Your goal: From the data underneath, reproduce exactly the stretch that begins at the line with "[Module Regex]. *)" and ends after the line with "EmptyString => EmptyString".

*** Begin section ***

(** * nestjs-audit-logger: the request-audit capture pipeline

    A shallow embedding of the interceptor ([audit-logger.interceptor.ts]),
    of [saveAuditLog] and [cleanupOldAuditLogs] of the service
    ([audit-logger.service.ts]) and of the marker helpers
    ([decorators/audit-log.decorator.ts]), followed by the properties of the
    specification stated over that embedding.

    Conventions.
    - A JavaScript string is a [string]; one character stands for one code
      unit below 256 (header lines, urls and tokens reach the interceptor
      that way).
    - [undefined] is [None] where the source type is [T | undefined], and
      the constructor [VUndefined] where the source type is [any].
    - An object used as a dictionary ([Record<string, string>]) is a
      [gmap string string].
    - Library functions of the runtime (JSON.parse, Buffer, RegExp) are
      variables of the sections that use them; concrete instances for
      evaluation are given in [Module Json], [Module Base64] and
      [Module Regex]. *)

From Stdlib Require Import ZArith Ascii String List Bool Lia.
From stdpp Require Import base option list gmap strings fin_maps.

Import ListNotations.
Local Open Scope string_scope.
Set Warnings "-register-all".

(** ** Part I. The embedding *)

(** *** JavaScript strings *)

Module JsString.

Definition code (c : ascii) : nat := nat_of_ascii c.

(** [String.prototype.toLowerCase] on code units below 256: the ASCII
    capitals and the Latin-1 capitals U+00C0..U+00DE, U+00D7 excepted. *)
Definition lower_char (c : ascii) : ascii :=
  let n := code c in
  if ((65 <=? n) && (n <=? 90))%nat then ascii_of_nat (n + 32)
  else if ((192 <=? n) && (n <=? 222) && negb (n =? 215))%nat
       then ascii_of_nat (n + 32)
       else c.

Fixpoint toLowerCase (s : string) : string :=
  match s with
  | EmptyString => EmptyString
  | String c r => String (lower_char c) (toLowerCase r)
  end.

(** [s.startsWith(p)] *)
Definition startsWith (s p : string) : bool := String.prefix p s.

*** End section ***

Answer to this exercise:
      [Module Regex]. *)

From Stdlib Require Import ZArith Ascii String List Bool Lia.
From stdpp Require Import base option list gmap strings fin_maps.

Import ListNotations.
Local Open Scope string_scope.
Set Warnings "-register-all".

(** ** Part I. The embedding *)

(** *** JavaScript strings *)

Module JsString.

Definition code (c : ascii) : nat := nat_of_ascii c.

(** [String.prototype.toLowerCase] on code units below 256: the ASCII
    capitals and the Latin-1 capitals U+00C0..U+00DE, U+00D7 excepted. *)
Definition lower_char (c : ascii) : ascii :=
  let n := code c in
  if ((65 <=? n) && (n <=? 90))%nat then ascii_of_nat (n + 32)
  else if ((192 <=? n) && (n <=? 222) && negb (n =? 215))%nat
       then ascii_of_nat (n + 32)
       else c.

Fixpoint toLowerCase (s : string) : string :=
  match s with
  | EmptyString => EmptyString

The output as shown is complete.